▶ **ASSIGNED TASK**
Check the records below for the word "split" and state how many lines contain it, replying with the number only.

▶ **Stored data entries**
Lemma extract_is_dir (gz q : Path) (f : gmap Path node) :
  is_dir (snd (extract gz f)) q = is_dir f q.
Proof.
  destruct (is_dir f q) eqn:Hq.
  2:{ destruct (is_dir (snd (extract gz f)) q) eqn:H; [|done].
      apply extract_dirs in H. congruence. }
  destruct (with_suffix_empty gz) as [out|] eqn:Hsuf.
  2:{ unfold extract_gz_file. by rewrite Hsuf. }
  destruct (exists_ f out) eqn:Hex.
  - unfold extract_gz_file. rewrite Hsuf, Hex.
    destruct (exists_ f gz); [|done].
    destruct (unlink_io fault f gz) as [e|f'] eqn:Hun; [done|].
    apply unlink_io_inr in Hun as [-> Hfile]. cbn [snd].
    unfold is_dir, is_file, lookup_node in *. destruct (is_anchor q); [done|].
    destruct (decide (gz = q)) as [->|Hne]; [|by rewrite lookup_delete_ne].
    destruct (is_anchor q); [done|]. by destruct (f !! q) as [[c|]|].
  - assert (q <> out) as Hqo.
    { intros ->. unfold exists_, is_dir in *. by destruct (lookup_node f out). }
    destruct (extract_gz_file_missing fault gunzip str_exn gz out f Hsuf Hex)
      as [(_ & bytes & data & Hread & _ & ->)|(e & _ & [->|[c ->]])]; [|done|].
    + unfold is_dir, read_file, lookup_node in *. destruct (is_anchor q); [done|].
      destruct (decide (gz = q)) as [->|Hne].
      * destruct (is_anchor q); [done|]. by destruct (f !! q) as [[c|]|].
      * by rewrite lookup_delete_ne, lookup_insert_ne.
    + unfold is_dir, lookup_node in *. destruct (is_anchor q); [done|].
      by rewrite lookup_insert_ne.
Qed.

Lemma tile_paths (dir : Path) (x : string) :
  let gz := dir ++ [x +:+ ".hgt.gz"] in
  let out := dir ++ [x +:+ ".hgt"] in
  with_suffix_empty gz = Some out /\ gz <> out.
Proof. split; [apply with_suffix_hgt_gz|apply hgt_gz_ne]. Qed.

(** Tasks on two different compressed tiles commute. *)
Lemma tasks_commute (p q : Path) (f : gmap Path node) :
  is_tile p -> is_tile q -> p <> q ->
  fst (extract p f) = fst (extract p (snd (extract q f)))
  /\ fst (extract q f) = fst (extract q (snd (extract p f)))
  /\ snd (extract q (snd (extract p f))) = snd (extract p (snd (extract q f))).
Proof.
  intros (d1 & x1 & ->) (d2 & x2 & ->) Hpq.
  set (gz1 := d1 ++ [x1 +:+ ".hgt.gz"]) in *. set (out1 := d1 ++ [x1 +:+ ".hgt"]).
  set (gz2 := d2 ++ [x2 +:+ ".hgt.gz"]) in *. set (out2 := d2 ++ [x2 +:+ ".hgt"]).
  destruct (tile_paths d1 x1) as [Hs1 Hn1]. destruct (tile_paths d2 x2) as [Hs2 Hn2].
  fold gz1 out1 in Hs1, Hn1. fold gz2 out2 in Hs2, Hn2.
  assert (out1 <> out2) as Hoo.
  { intros Heq. apply Hpq. unfold out1, out2 in Heq.
    apply app_inj_tail in Heq as [-> Hx]. unfold gz1, gz2.
    by rewrite (append_cancel_r _ _ _ Hx). }
  assert (gz1 <> out2) as Hgo.
  { intros Heq. unfold gz1, out2 in Heq. apply app_inj_tail in Heq as [_ Hx].
    by apply hgt_gz_ne_hgt in Hx. }
  assert (gz2 <> out1) as Hog.
  { intros Heq. unfold gz2, out1 in Heq. apply app_inj_tail in Heq as [_ Hx].
    by apply hgt_gz_ne_hgt in Hx. }
  assert (forall f0,
            fst (extract gz1 (snd (extract gz2 f0))) = fst (extract gz1 f0)
            /\ snd (extract gz1 (snd (extract gz2 f0))) !! gz1 = snd (extract gz1 f0) !! gz1
            /\ snd (extract gz1 (snd (extract gz2 f0))) !! out1
               = snd (extract gz1 f0) !! out1) as H12.
  { intros f0. apply (extract_local gz1 out1); try done.
    - by apply (extract_frame gz2 out2).
    - by apply (extract_frame gz2 out2).
    - apply extract_is_dir. }
  assert (forall f0,
            fst (extract gz2 (snd (extract gz1 f0))) = fst (extract gz2 f0)
            /\ snd (extract gz2 (snd (extract gz1 f0))) !! gz2 = snd (extract gz2 f0) !! gz2
            /\ snd (extract gz2 (snd (extract gz1 f0))) !! out2
               = snd (extract gz2 f0) !! out2) as H21.
  { intros f0. apply (extract_local gz2 out2); try done.
    - by apply (extract_frame gz1 out1).
    - by apply (extract_frame gz1 out1).
    - apply extract_is_dir. }
  destruct (H12 f) as (Hr1 & Hg1 & Ho1). destruct (H21 f) as (Hr2 & Hg2 & Ho2).
  split; [done|]. split; [done|].
  apply map_eq. intros k.
  destruct (decide (k = gz1)) as [->|Hk1].
  { etrans; [by apply (extract_frame gz2 out2)|]. symmetry. exact Hg1. }
  destruct (decide (k = out1)) as [->|Hk2].
  { etrans; [by apply (extract_frame gz2 out2)|]. symmetry. exact Ho1. }
  destruct (decide (k = gz2)) as [->|Hk3].
  { etrans; [exact Hg2|]. symmetry. by apply (extract_frame gz1 out1). }
  destruct (decide (k = out2)) as [->|Hk4].
  { etrans; [exact Ho2|]. symmetry. by apply (extract_frame gz1 out1). }
  etrans; [by apply (extract_frame gz2 out2)|].
  etrans; [by apply (extract_frame gz1 out1)|]. symmetry.
  etrans; [by apply (extract_frame gz1 out1)|].
  by apply (extract_frame gz2 out2).
Qed.
End Independent.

▶ **TASK RESULT**
2